Ich kam in eine Mannschaft mit richtig guten Typen und einer tollen Kameradschaft. Damals hatte man als junger Spieler noch das zu machen, was die Älteren sagten. Schuhe putzen musste ich zwar nicht, aber Bälleschleppen beim Training war schon angesagt.

Mein Durchbruch war das Spiel in Uerdingen. Ich spielte von Beginn an und erzielte beim 7:3-Sieg ein Tor. Von da an war ich im zentralen Mittelfeld gesetzt. Lange Zeit hatten wir in dieser wunderbaren Saison nur Spaß daran, die Großen zu ärgern. Großartige Ambitionen hatten wir nicht. Nach Ende der Hinrunde waren wir mit 22:10 Punkten und einem Nachholspiel noch dicht an Herbstmeister Bremen und den Bayern dran.

„Wir dachten alle, dass es so nicht weitergehen würde“

Selbst das schreckliche Wintertrainingslager in der Bretagne, wo es eiskalt war und wir unter der Bettdecke in Trainingsanzügen schliefen, konnte uns die gute Laune nicht verderben. Erst im Nachhinein erfuhr ich, dass Kalli Feldkamp damals schon unseren Kapitän Stefan Kuntz zur Seite nahm und ihm sagte: „Wir können Meister werden!“ Stefan wollte das gar nicht glauben und hat mir auch erst nach der Saison von der Unterhaltung erzählt.

Wir dachten damals alle, dass es so sicher nicht weitergehen würde. Im Vorjahr waren wir ja noch fast abgestiegen. Ende März waren dann die Bayern auf dem „Betze“ zu Gast. Das Hinspiel hatten wir 0:4 verloren, und bevor wir so richtig auf dem Platz angekommen waren, lagen wir auch im Rückspiel zurück. Roland Wohlfahrt nutzte seine allererste Chance. Es wurde ein riesiger Kraftakt, ein typisches Betze-Spiel! Der alte Betzenberg war noch eine andere Nummer, die Gegner mussten sich schon beim Aussteigen aus dem Bus einiges anhören, im Stadion selbst war alles noch enger. Da hat selbst der letzte der 38.000 jeden Zweikampf mitbestritten. Fünf Minuten vor Schluss erzielte Stefan den Siegtreffer. Selbst die Bayern konnten wir also schlagen. Plötzlich wurde uns klar, dass wir wirklich ganz vorne landen konnten.

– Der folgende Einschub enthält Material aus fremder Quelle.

(** The fields of a [TemperatureAlert] object. *)
Record TemperatureAlert : Type := {
  sensor_config : SensorConfig;
  alert_config : AlertConfig;
  sensor : TemperatureSensor;
  notifier : Notifier;
  _running : bool;
  _current_temp : option float;
  _alert_active : bool;
  _last_temp : option float;
  _last_check_time : option float;
  _history : list float
}.

(** What a method runs in: the object and the calls the notifier has
    received so far, oldest first. *)
Record world : Type := World {
  self : TemperatureAlert;
  sink : list send_call
}.

(** A method either returns or raises; the mutations made before a [raise]
    stay. *)
Inductive outcome (A : Type) : Type :=
| Return (a : A) (w : world)
| Raise (e : exn) (w : world).
Arguments Return {A} a w.
Arguments Raise {A} e w.

Definition M (A : Type) : Type := world -> outcome A.

Definition ret {A} (a : A) : M A := fun w => Return a w.

Definition bind {A B} (c : M A) (k : A -> M B) : M B :=
  fun w =>
    match c w with
    | Return a w' => k a w'
    | Raise e w' => Raise e w'
    end.

Definition raise {A} (e : exn) : M A := fun w => Raise e w.

Declare Scope py_monad_scope.
Delimit Scope py_monad_scope with pym.
Notation "x <- c ;; k" := (bind c (fun x => k))
  (at level 61, c at next level, right associativity) : py_monad_scope.
Notation "c ;; k" := (bind c (fun _ => k))
  (at level 61, right associativity) : py_monad_scope.
Open Scope py_monad_scope.
Lemma superseded_resolution_discarded_witness :
  (0%nat, ({[ "page" := "1"; "name" := "" ]} : HttpParams)) ∈ fetches (run []).2 ∧
  (1%nat, ({[ "page" := "2"; "name" := "" ]} : HttpParams))
    ∈ fetches (step (PageChange 2) (run []).1).2 ∧
  (∃ p, subscriptions (run ([] ++ [PageChange 2])).1 = Some p ∧
        inflight p = Some 1%nat) ∧
  step (Resolve 0 (Success first_page)) (run ([] ++ PageChange 2 :: [])).1
  = ((run ([] ++ PageChange 2 :: [])).1, []).
Proof.
  assert ((0%nat, ({[ "page" := "1"; "name" := "" ]} : HttpParams))
            ∈ fetches (run []).2) as H1
    by (vm_compute; apply list_elem_of_here).
  assert ((1%nat, ({[ "page" := "2"; "name" := "" ]} : HttpParams))
            ∈ fetches (step (PageChange 2) (run []).1).2) as H2
    by (vm_compute; apply list_elem_of_here).
  split; [exact H1|]. split; [exact H2|].
  exact (superseded_resolution_discarded [] (PageChange 2) [] 0%nat _ 1%nat _
           (Success first_page) H1 H2).
Defined.

(** ** Search emissions *)

(** C5: a transition in which a search term leaves [distinctUntilChanged]
    does the following and nothing else.  The term has left [debounceTime];
    if the page is not 1, [pageControl.setValue] is called once, with 1 and
    without [emitEvent], and if it is 1 the control is not written; then one
    request is sent, for page 1.  The page is 1 afterwards. *)
Theorem search_emission_fetches_page_one tr e v :
  ReadyToFetch v ∈ (step e (run tr).1).2 →
  pageControl (step e (run tr).1).1 = 1 ∧
  ∃ rid,
    (step e (run tr).1).2
    = [DebounceOut v; ReadyToFetch v]
      ++ (if decide (pageControl (run tr).1 = 1) then []
          else [PageControlSet 1 false])
      ++ [HttpGet rid API_URL
            (HttpParams_set "name" (searchControl (run tr).1)
               (HttpParams_set "page" "1" ∅))].
Proof.
  pose proof (starts_at_one_run tr) as Hone. unfold starts_at_one in Hone.
  destruct e; act_cases; intros Hin; elem_cases Hin;
    (split; [cbn; done|]); eexists;
    rewrite (Hone _ eq_refl); reflexivity.
Qed.

Lemma search_emission_fetches_page_one_witness :
  ReadyToFetch "morty"
    ∈ (step (DebounceTimer 1200)
         (run [PageChange 3; SearchInput 1000 "morty"]).1).2 ∧
  pageControl (step (DebounceTimer 1200)
                 (run [PageChange 3; SearchInput 1000 "morty"]).1).1 = 1 ∧
  ∃ rid,
    (step (DebounceTimer 1200)
       (run [PageChange 3; SearchInput 1000 "morty"]).1).2
    = [DebounceOut "morty"; ReadyToFetch "morty"]
      ++ (if decide (pageControl
                       (run [PageChange 3; SearchInput 1000 "morty"]).1 = 1)
          then [] else [PageControlSet 1 false])
      ++ [HttpGet rid API_URL
            (HttpParams_set "name"
               (searchControl (run [PageChange 3; SearchInput 1000 "morty"]).1)
               (HttpParams_set "page" "1" ∅))].
Proof.
  assert (ReadyToFetch "morty"
            ∈ (step (DebounceTimer 1200)
                 (run [PageChange 3; SearchInput 1000 "morty"]).1).2) as Hin
    by (vm_compute; apply list_elem_of_further, list_elem_of_here).
  split; [exact Hin|].
  exact (search_emission_fetches_page_one
           [PageChange 3; SearchInput 1000 "morty"] (DebounceTimer 1200)
           "morty" Hin).
Defined.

Trotz vieler Verletzungen ließen wir uns nicht aus der Bahn werfen. Rückstände bogen wir oft noch um, wir gaben nie auf. Nach unseren Spielen waren wir immer zusammen in der Stadt unterwegs, hatten einen Riesenspaß. Als gut gelaunter Tabellenführer bogen wir auf die Zielgerade ein.

Ausgerechnet in der heißen Phase der Saison saß ich auf einmal draußen. In Bremen wie auch gegen Mönchengladbach setzte Kalli Feldkamp nicht auf mich, vielleicht aus einem Bauchgefühl, wie er es oft tat. Das Gladbach-Spiel musste ich komplett von der Bank verfolgen, es war unerträglich. Eine riesige Enttäuschung, auch weil das Spiel 2:3 verloren ging. Es war schon alles gerichtet für die Feier danach, die Stadt war geschmückt – und dann musste alles abgeblasen werden.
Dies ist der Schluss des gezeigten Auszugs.